Exercise objective: Read through the listing and copy every line that contains the word "SpinGuard".

Records shown:
______________________________

(** The [compare_exchange] of [lock], holding the guard, the end of its [Drop]. *)
Inductive spin_pc : Type := SpinEnter (sie : bool) | SpinGuard (sie : bool) | SpinDrop (sie : bool).

Definition SpinLock_lock {T} (s : SpinLock T) (p : spin_pc) :
    outcome (SpinLock T * (spin_pc + bool)) :=
  match p with
  | SpinEnter sie =>
      let '(l, ok) := compare_exchange (sl_lock s) false true in
      Ret (mkSpinLock l (sl_value s), inl (if ok : bool then SpinGuard sie else SpinEnter sie))
  | p => Ret (s, inl p)
  end.

Definition SpinLockGuard_drop {T} (s : SpinLock T) (p : spin_pc) :
    outcome (SpinLock T * (spin_pc + bool)) :=
  match p with
  | SpinGuard sie => Ret (mkSpinLock false (sl_value s), inl (SpinDrop sie))
  | SpinDrop sie => Ret (s, inr sie)
  | p => Ret (s, inl p)
  end.

Definition spin_step {T} (i : nat) (s : SpinLock T) (p : spin_pc) :
    outcome (SpinLock T * (spin_pc + bool)) :=
  match p with
  | SpinEnter _ => SpinLock_lock s p
  | _ => SpinLockGuard_drop s p
  end.

Definition spin_use {T} (i : nat) (s : SpinLock T) (p : spin_pc) (u : T -> T) : SpinLock T :=
  match p with
  | SpinGuard _ => mkSpinLock (sl_lock s) (u (sl_value s))
  | _ => s
  end.

#[export] Instance SpinLock_proto {T} : Proto (SpinLock T) spin_pc unit (T -> T) := {|
  p_masks := true;
  p_start := fun _ sie => SpinEnter sie;
  p_step := spin_step;
  p_use := spin_use;
|}.

(** ** [RwLock] *)

Definition WRITER : Z := 1.
Definition READER : Z := 2.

______________________________

Answer for this exercise:
Inductive spin_pc : Type := SpinEnter (sie : bool) | SpinGuard (sie : bool) | SpinDrop (sie : bool).
      Ret (mkSpinLock l (sl_value s), inl (if ok : bool then SpinGuard sie else SpinEnter sie))
  | SpinGuard sie => Ret (mkSpinLock false (sl_value s), inl (SpinDrop sie))
  | SpinGuard _ => mkSpinLock (sl_lock s) (u (sl_value s))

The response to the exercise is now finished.